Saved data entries
- Opening Delimiter -

(** C8.  The table keeps its rows in the rowid tree, in rowid order,
    whatever the schema and however many they are.  In every such
    state the SELECT of the Reports page, when it returns, returns one
    tuple for each stored row, all of them, with the ids strictly
    increasing; it does return when the table has the five columns;
    and every INSERT, of any script, leaves the tree in rowid order
    with one row more. *)
Theorem reports_in_id_order d t :
  call_reports d = Some t -> increasing (rows t) ->
  (forall l, select_reports d = Ok l ->
             StronglySorted Z.lt (ids l)
             /\ l = map report_of_row (rows t)
             /\ ids l = map rowid (rows t))
  /\ (forallb (has_column t) report_columns = true ->
      exists l, select_reports d = Ok l)
  /\ (forall named d' i,
        insert_row d named = Ok (d', i) ->
        exists t', call_reports d' = Some t'
                   /\ increasing (rows t')
                   /\ List.length (rows t') = S (List.length (rows t))).
Proof.
  intros Ht Hinc. split; [|split].
  - intros l Hs. unfold select_reports in Hs. rewrite Ht in Hs.
    destruct (forallb _ _); [|discriminate].
    injection Hs as <-.
    assert (E : ids (map report_of_row (rows t)) = map rowid (rows t)).
    { unfold ids. rewrite map_map. reflexivity. }
    split; [|split; [reflexivity | exact E]].
    rewrite E. clear E. unfold increasing in Hinc.
    induction Hinc as [|x rs Hs IH Hx]; [constructor|].
    cbn [map]. constructor; [exact IH|].
    rewrite Forall_map. exact Hx.
  - intros Hcols. exists (map report_of_row (rows t)).
    exact (select_reports_ok d t Ht Hcols).
  - intros named d' i. now apply insert_row_increasing.
Qed.

End Reach.

(** ** The order of the Home page *)

Module PageFacts.

Import Names Sqlite Page Best.

Lemma show_all_run ws w :
  show_all ws w
  = (Ok tt, {| database := database w;
               trace := trace w ++ map Shown ws |}).
Proof.
  revert w. induction ws as [|x ws IH]; intros [d tr].
  - cbn. now rewrite app_nil_r.
  - cbn [show_all]. unfold bind, emit. cbn [database trace].
    rewrite IH. cbn [database trace map]. now rewrite <- app_assoc.
Qed.

Lemma no_commit_shown i ws : ~ In (Committed i) (map Shown ws).
Proof. intros H. apply in_map_iff in H as (x & Hx & _). discriminate. Qed.

(** The fields the page stores, from the three responses it uses. *)
Definition stored_fields (extracted : names * list widget)
    (satisfaction_result improvements_result : str) : fields :=
  {| f_customer_name := customer_name (fst extracted);
     f_agent_name := agent_name (fst extracted);
     f_customer_satisfied := extract_text satisfaction_result;
     f_company_improvements := extract_text improvements_result |}.

(** What a run that commits has been through. *)
Definition commits {I : interpreter} (c : collaborators) (up : upload)
    (w w' : world) (evs : list event) : Prop :=
  exists t summary n extracted sat imp d' i before after,
    transcribe c up = Ok t
    /\ complete c (build_prompt Summary t) = Ok summary
    /\ complete c (build_prompt NameExtraction t) = Ok n
    /\ extract_names n = Ok extracted
    /\ complete c (build_prompt Satisfaction t) = Ok sat
    /\ complete c (build_prompt Improvements t) = Ok imp
    /\ insert_report (database w) (stored_fields extracted sat imp)
       = Ok (d', i)
    /\ database w' = d'
    /\ evs = before ++ Committed i :: after
    /\ In (Answered Summary) before
    /\ In (Answered NameExtraction) before
    /\ In (Answered Satisfaction) before
    /\ In (Answered Improvements) before
    /\ ~ In (Asked ResponseCritique) before
    /\ In (Asked ResponseCritique) after
    /\ (forall j, ~ In (Committed j) before)
    /\ (forall j, ~ In (Committed j) after).

Ltac no_commit :=
  intros ? ?;
  repeat match goal with
         | H : In _ (_ ++ _) |- _ => apply in_app_or in H as [H | H]
         | H : In _ (_ :: _) |- _ => destruct H as [H | H]; [discriminate H|]
         | H : In _ [] |- _ => destruct H
         | H : In (Committed _) (map Shown _) |- _ =>
             exact (no_commit_shown _ _ H)
         end.

(** C1, as amended.  A run of the Home page either leaves the database
    as it was and commits nothing, or it has transcribed the call, got
    the answers to the summary, name, satisfaction and improvement
    prompts, and committed the one row made of them; the critique is
    asked only after that commit. *)
Theorem home_commits_after_four_answers {I : interpreter} c up w :
  exists evs,
    trace (snd (home c up w)) = trace w ++ evs
    /\ ((database (snd (home c up w)) = database w
         /\ forall i, ~ In (Committed i) evs)
        \/ commits c up w (snd (home c up w)) evs).
Proof.
  destruct w as [d tr].
  unfold home, ask, bind, emit, lift, ret, on_database, Ok.
  cbv beta iota zeta. cbn [database trace].
  destruct (transcribe c up) as [e|t] eqn:Et.
  { cbn [snd trace database]. rewrite <- ?app_assoc. eexists.
    split; [reflexivity|]. left. split; [reflexivity | no_commit]. }
  cbv beta iota zeta. cbn [database trace].
  destruct (complete c (build_prompt Summary t)) as [e|summary] eqn:Es.
  { cbn [snd trace database]. rewrite <- ?app_assoc. eexists.
    split; [reflexivity|]. left. split; [reflexivity | no_commit]. }
  cbv beta iota zeta. cbn [database trace].
  destruct (complete c (build_prompt NameExtraction t)) as [e|n] eqn:En.
  { cbn [snd trace database]. rewrite <- ?app_assoc. eexists.
    split; [reflexivity|]. left. split; [reflexivity | no_commit]. }
  cbv beta iota zeta. cbn [database trace].
  destruct (extract_names n) as [e|extracted] eqn:Ex.
  { cbn [snd trace database]. rewrite <- ?app_assoc. eexists.
    split; [reflexivity|]. left. split; [reflexivity | no_commit]. }
  cbv beta iota zeta. rewrite show_all_run. cbn [database trace].
  destruct (complete c (build_prompt Satisfaction t)) as [e|sat] eqn:Esat.
  { cbn [snd trace database]. rewrite <- ?app_assoc. eexists.
    split; [reflexivity|]. left. split; [reflexivity | no_commit]. }
  cbv beta iota zeta. cbn [database trace].
  destruct (complete c (build_prompt Improvements t)) as [e|imp] eqn:Ei.
  { cbn [snd trace database]. rewrite <- ?app_assoc. eexists.
    split; [reflexivity|]. left. split; [reflexivity | no_commit]. }
  cbv beta iota zeta. cbn [database trace].
  fold (stored_fields extracted sat imp).
  destruct (insert_report d (stored_fields extracted sat imp))
    as [e|[d' i]] eqn:Eins.
  { cbn [snd trace database]. rewrite <- ?app_assoc. eexists.
    split; [reflexivity|]. left. split; [reflexivity | no_commit]. }
  cbv beta iota zeta. cbn [database trace].
  destruct (complete c (build_prompt ResponseCritique t)) as [e|alt] eqn:Ea;
    cbn [snd trace database]; rewrite <- !app_assoc; eexists;
    (split; [reflexivity|]); right;
    exists t, summary, n, extracted, sat, imp, d', i;
    eexists; eexists;
    (split; [exact Et|]); (split; [exact Es|]); (split; [exact En|]);
    (split; [exact Ex|]); (split; [exact Esat|]); (split; [exact Ei|]);
    (split; [exact Eins|]); (split; [reflexivity|]).
  - split.
    { instantiate (2 :=
        [Saved (file_name up); Shown StSuccess; Transcribed;
         Shown (StTranscription t); Asked Summary; Answered Summary;
         Shown (StSummary summary); Asked NameExtraction;
         Answered NameExtraction] ++ map Shown (snd extracted)
        ++ [Asked Satisfaction; Answered Satisfaction; Asked Improvements;
            Answered Improvements]).
      cbn [app]. rewrite <- !app_assoc. reflexivity. }
    repeat split;
      try (apply in_or_app; left; cbn [In]; tauto);
      try (apply in_or_app; right; apply in_or_app; right; cbn [In]; tauto);
      try (cbn [In]; tauto);
      try no_commit.
    intros H.
    repeat match goal with
           | H : In _ (_ ++ _) |- _ => apply in_app_or in H as [H | H]
           | H : In _ (_ :: _) |- _ => destruct H as [H | H]; [discriminate H|]
           | H : In _ [] |- _ => destruct H
           | H : In _ (map Shown _) |- _ =>
               apply in_map_iff in H as (? & ? & _); discriminate
           end.
  - split.
    { instantiate (2 :=
        [Saved (file_name up); Shown StSuccess; Transcribed;
         Shown (StTranscription t); Asked Summary; Answered Summary;
         Shown (StSummary summary); Asked NameExtraction;
         Answered NameExtraction] ++ map Shown (snd extracted)
        ++ [Asked Satisfaction; Answered Satisfaction; Asked Improvements;
            Answered Improvements]).
      cbn [app]. rewrite <- !app_assoc. reflexivity. }
    repeat split;
      try (apply in_or_app; left; cbn [In]; tauto);
      try (apply in_or_app; right; apply in_or_app; right; cbn [In]; tauto);
      try (cbn [In]; tauto);
      try no_commit.
    intros H.
    repeat match goal with
           | H : In _ (_ ++ _) |- _ => apply in_app_or in H as [H | H]
           | H : In _ (_ :: _) |- _ => destruct H as [H | H]; [discriminate H|]
           | H : In _ [] |- _ => destruct H
           | H : In _ (map Shown _) |- _ =>
               apply in_map_iff in H as (? & ? & _); discriminate
           end.
Qed.

End PageFacts.

(** ** A run whose last call fails *)

Module Scenario.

- Closing Delimiter -

WHAT YOU SHOULD DO
Please return each line of the data above in which the word "Esat" occurs.

RESULT FOR THIS TASK
  destruct (complete c (build_prompt Satisfaction t)) as [e|sat] eqn:Esat.
    (split; [exact Ex|]); (split; [exact Esat|]); (split; [exact Ei|]);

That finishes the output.